== Problem ==
Start at the line in the entries below that contains "session_result [load_line; json_text", stop at the line that contains "End TestSession.", and output exactly the lines in that span, both ends included.

[Dataset entries]
- - -
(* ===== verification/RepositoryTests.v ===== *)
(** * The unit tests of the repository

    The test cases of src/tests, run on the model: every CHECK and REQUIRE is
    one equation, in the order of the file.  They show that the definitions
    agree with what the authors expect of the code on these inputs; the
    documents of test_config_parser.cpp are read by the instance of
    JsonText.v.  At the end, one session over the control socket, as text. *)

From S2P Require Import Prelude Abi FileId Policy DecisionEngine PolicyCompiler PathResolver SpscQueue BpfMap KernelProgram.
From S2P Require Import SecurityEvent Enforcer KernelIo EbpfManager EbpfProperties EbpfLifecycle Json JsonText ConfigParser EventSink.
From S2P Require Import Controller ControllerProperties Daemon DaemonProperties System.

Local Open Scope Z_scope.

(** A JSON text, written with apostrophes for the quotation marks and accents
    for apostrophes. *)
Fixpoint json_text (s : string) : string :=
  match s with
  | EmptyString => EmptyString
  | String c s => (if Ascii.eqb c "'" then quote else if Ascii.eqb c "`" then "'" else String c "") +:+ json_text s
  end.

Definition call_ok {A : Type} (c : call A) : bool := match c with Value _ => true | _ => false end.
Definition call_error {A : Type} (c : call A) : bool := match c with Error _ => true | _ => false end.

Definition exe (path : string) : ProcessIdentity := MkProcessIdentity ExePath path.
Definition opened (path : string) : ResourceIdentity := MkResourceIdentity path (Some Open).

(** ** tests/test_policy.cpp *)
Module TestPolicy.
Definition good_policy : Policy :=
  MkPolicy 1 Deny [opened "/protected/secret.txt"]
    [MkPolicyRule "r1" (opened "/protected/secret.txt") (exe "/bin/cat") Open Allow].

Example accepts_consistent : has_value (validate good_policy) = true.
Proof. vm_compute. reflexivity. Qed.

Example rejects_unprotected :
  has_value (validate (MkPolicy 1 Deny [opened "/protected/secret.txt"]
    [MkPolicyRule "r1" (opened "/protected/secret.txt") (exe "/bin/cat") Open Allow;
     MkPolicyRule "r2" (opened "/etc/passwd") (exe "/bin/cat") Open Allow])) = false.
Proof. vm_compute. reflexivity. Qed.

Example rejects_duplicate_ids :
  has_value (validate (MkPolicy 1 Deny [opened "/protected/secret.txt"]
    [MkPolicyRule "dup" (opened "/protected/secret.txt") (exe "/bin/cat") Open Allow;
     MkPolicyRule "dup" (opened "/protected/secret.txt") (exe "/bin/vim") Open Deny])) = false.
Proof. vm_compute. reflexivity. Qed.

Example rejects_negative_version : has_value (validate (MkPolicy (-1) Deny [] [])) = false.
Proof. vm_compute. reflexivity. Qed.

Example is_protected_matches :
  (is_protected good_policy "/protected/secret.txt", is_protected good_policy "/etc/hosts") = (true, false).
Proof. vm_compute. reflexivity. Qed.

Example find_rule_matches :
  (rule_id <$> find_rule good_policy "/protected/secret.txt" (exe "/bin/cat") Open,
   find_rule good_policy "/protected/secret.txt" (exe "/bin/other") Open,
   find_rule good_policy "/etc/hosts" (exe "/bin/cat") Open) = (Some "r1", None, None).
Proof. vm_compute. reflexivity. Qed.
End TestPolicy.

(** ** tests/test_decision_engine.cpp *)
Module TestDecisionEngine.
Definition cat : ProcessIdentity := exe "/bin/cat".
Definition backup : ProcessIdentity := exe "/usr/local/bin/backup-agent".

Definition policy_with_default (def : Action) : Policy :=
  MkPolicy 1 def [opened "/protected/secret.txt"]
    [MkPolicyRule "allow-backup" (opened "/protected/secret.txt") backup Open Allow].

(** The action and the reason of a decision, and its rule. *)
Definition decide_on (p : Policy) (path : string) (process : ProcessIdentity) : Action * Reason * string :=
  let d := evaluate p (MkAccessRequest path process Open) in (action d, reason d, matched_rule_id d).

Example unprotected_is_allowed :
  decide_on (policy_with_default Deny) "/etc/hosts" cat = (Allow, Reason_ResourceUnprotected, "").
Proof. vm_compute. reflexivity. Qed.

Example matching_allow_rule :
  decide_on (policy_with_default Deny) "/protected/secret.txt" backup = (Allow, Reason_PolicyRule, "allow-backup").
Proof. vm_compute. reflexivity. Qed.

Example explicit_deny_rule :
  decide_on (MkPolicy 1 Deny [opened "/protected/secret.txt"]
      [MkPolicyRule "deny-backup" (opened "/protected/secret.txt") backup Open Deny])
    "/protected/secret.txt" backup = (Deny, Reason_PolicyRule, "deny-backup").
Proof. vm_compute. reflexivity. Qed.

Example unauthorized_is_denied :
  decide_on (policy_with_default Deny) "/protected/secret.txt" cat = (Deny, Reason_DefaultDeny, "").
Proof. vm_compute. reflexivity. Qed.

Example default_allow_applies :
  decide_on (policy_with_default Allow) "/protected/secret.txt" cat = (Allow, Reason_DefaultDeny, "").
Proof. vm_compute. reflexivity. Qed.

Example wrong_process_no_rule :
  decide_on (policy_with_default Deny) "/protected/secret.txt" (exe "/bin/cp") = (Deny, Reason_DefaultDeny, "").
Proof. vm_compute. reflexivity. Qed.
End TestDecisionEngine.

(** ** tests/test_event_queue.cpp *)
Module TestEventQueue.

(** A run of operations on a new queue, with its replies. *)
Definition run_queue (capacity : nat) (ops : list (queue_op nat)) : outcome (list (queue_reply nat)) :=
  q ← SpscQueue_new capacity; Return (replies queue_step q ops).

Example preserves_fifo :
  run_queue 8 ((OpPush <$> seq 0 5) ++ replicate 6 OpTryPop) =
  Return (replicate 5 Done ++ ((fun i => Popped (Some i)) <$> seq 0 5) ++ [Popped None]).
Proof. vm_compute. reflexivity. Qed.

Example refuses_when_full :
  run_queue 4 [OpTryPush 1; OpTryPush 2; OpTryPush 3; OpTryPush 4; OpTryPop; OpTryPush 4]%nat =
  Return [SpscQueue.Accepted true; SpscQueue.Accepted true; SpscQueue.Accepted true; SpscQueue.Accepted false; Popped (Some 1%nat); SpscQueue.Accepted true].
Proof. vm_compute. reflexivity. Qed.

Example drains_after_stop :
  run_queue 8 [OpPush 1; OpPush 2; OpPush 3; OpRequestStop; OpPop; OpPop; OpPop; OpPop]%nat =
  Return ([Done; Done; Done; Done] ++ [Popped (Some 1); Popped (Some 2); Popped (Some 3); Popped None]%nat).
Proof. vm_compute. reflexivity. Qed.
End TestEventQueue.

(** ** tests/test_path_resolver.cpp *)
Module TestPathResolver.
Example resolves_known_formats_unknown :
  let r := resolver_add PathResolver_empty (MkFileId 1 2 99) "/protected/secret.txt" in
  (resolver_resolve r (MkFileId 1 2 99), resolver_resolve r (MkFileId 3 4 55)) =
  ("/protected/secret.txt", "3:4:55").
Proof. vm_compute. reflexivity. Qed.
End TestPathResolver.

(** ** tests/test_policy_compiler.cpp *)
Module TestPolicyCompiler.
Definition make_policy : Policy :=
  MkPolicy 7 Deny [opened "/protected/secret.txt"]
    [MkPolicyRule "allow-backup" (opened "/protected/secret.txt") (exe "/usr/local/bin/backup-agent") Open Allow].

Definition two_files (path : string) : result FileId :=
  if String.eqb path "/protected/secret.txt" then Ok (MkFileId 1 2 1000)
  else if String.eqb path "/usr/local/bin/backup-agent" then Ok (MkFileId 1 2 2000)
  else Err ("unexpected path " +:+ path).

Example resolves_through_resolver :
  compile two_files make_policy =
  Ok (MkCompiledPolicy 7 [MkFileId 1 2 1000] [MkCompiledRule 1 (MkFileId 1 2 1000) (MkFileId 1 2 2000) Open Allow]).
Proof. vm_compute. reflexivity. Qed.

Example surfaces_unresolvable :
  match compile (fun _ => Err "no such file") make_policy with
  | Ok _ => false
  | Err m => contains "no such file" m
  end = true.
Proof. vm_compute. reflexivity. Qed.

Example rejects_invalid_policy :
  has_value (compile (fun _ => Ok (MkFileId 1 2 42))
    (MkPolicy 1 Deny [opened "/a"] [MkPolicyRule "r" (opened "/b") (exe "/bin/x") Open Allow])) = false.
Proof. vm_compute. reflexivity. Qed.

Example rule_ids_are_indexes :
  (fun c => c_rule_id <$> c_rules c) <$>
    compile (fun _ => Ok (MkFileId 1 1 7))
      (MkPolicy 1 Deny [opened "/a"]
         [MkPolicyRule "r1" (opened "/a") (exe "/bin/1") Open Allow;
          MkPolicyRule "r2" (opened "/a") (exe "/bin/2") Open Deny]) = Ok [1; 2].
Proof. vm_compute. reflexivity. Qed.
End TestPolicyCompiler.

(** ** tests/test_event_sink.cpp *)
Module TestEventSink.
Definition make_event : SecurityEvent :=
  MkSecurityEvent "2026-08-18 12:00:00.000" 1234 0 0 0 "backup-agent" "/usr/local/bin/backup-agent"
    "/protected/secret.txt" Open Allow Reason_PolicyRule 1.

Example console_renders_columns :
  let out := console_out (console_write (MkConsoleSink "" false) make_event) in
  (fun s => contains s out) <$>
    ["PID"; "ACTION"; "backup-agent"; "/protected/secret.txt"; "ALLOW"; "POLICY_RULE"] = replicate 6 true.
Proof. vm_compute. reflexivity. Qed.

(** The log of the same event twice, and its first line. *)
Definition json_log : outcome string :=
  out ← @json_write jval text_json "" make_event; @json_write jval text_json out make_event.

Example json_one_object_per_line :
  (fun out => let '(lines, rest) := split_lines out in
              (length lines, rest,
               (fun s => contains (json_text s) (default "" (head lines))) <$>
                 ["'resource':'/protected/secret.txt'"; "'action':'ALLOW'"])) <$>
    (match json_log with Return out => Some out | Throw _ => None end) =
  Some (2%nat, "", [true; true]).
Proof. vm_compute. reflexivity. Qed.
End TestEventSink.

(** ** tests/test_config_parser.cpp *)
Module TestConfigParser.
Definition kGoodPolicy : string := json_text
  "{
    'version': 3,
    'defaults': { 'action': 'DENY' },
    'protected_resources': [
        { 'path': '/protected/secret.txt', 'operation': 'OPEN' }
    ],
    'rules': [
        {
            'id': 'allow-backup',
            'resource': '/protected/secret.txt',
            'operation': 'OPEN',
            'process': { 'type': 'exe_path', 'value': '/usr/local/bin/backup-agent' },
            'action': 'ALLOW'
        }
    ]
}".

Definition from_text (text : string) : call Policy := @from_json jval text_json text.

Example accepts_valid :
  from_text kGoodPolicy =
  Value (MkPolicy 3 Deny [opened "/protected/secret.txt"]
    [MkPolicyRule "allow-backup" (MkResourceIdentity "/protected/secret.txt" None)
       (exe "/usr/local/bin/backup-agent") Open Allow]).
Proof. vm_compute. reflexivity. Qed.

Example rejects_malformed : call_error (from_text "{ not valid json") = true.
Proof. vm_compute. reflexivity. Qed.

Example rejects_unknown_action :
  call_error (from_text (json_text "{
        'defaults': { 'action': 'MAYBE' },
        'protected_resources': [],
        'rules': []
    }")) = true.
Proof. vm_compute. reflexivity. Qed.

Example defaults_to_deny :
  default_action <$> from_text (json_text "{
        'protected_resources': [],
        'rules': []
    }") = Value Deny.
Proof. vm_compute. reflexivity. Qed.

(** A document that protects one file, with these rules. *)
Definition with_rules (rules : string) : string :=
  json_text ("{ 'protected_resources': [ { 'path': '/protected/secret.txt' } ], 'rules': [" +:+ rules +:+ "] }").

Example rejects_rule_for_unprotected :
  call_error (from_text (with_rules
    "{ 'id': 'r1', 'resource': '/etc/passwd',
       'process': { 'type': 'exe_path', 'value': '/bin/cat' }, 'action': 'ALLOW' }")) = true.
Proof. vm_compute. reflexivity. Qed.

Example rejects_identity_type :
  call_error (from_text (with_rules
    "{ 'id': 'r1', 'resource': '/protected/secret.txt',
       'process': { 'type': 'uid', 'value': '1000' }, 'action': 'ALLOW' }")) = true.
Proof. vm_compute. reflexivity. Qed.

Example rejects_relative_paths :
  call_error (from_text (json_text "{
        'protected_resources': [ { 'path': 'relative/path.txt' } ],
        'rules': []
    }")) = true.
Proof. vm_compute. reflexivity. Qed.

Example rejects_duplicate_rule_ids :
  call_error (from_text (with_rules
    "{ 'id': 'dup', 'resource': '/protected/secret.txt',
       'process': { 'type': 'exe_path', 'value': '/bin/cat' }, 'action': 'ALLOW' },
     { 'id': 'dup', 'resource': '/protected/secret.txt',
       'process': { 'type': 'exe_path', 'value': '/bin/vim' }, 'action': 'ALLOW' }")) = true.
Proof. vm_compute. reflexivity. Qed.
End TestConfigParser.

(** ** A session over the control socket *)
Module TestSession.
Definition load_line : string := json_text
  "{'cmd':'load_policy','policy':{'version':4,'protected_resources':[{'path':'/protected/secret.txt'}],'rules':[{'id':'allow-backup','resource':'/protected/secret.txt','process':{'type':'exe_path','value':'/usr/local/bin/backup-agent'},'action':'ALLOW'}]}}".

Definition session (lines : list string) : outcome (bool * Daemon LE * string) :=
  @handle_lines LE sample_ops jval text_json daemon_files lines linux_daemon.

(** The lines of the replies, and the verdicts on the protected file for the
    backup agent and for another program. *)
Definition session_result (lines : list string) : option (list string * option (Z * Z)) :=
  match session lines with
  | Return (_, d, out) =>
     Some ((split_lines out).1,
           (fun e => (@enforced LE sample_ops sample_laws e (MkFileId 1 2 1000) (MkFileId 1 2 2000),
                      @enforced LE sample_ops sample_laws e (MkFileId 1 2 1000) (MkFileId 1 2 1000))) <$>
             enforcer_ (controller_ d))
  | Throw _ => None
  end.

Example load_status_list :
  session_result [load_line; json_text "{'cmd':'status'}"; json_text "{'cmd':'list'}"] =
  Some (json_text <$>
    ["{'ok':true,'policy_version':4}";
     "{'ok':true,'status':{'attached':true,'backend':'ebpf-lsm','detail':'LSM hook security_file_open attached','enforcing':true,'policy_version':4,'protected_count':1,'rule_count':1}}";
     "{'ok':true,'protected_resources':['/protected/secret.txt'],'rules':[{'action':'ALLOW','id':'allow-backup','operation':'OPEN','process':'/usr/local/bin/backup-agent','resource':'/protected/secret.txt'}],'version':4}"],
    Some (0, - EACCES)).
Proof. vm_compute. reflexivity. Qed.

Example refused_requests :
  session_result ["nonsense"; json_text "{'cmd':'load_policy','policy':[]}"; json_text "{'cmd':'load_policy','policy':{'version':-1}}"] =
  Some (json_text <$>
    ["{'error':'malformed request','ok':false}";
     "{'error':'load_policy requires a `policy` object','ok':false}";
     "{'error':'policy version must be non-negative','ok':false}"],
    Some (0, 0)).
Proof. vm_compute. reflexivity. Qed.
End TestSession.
- - -
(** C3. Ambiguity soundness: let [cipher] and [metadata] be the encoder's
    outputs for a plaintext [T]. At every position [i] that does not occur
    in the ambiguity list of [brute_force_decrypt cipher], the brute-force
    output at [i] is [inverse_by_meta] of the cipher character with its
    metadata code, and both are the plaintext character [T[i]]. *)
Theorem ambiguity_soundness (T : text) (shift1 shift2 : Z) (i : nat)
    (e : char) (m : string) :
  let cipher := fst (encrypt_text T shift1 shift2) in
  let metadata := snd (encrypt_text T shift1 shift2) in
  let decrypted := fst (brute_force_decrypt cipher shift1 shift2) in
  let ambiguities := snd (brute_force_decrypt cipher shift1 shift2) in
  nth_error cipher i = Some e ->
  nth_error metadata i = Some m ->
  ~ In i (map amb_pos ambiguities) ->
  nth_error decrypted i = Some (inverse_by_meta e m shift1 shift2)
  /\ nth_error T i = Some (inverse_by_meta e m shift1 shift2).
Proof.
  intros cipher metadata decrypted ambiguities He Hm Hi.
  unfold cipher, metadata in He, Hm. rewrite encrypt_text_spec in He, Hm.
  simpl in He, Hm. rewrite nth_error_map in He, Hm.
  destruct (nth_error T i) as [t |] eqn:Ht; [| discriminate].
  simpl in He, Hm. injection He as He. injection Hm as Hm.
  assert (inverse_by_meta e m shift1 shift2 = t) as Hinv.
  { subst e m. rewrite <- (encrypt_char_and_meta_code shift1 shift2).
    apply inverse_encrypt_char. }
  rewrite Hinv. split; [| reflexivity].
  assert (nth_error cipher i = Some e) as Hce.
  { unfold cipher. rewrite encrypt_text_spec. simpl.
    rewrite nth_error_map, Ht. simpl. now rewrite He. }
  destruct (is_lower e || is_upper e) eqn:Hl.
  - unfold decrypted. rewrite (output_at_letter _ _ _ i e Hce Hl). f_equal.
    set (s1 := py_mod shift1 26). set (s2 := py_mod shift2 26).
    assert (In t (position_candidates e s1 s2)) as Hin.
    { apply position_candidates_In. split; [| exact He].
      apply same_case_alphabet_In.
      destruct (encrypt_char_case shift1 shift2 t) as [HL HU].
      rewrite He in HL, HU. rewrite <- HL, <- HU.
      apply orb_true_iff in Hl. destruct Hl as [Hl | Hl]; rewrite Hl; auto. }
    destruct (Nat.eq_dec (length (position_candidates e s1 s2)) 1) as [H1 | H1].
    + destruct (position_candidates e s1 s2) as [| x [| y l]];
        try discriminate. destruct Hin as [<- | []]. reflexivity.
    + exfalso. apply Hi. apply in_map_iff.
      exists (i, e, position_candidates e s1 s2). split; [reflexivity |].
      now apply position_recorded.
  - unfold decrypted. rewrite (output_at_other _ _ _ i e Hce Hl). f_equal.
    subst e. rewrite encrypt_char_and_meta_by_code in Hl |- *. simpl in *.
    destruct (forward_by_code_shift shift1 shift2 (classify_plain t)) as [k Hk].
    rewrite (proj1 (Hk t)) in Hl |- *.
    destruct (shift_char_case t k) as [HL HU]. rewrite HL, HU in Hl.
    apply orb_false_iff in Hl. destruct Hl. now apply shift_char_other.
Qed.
- - -
== Your response ==
  session_result [load_line; json_text "{'cmd':'status'}"; json_text "{'cmd':'list'}"] =
  Some (json_text <$>
    ["{'ok':true,'policy_version':4}";
     "{'ok':true,'status':{'attached':true,'backend':'ebpf-lsm','detail':'LSM hook security_file_open attached','enforcing':true,'policy_version':4,'protected_count':1,'rule_count':1}}";
     "{'ok':true,'protected_resources':['/protected/secret.txt'],'rules':[{'action':'ALLOW','id':'allow-backup','operation':'OPEN','process':'/usr/local/bin/backup-agent','resource':'/protected/secret.txt'}],'version':4}"],
    Some (0, - EACCES)).
Proof. vm_compute. reflexivity. Qed.

Example refused_requests :
  session_result ["nonsense"; json_text "{'cmd':'load_policy','policy':[]}"; json_text "{'cmd':'load_policy','policy':{'version':-1}}"] =
  Some (json_text <$>
    ["{'error':'malformed request','ok':false}";
     "{'error':'load_policy requires a `policy` object','ok':false}";
     "{'error':'policy version must be non-negative','ok':false}"],
    Some (0, 0)).
Proof. vm_compute. reflexivity. Qed.
End TestSession.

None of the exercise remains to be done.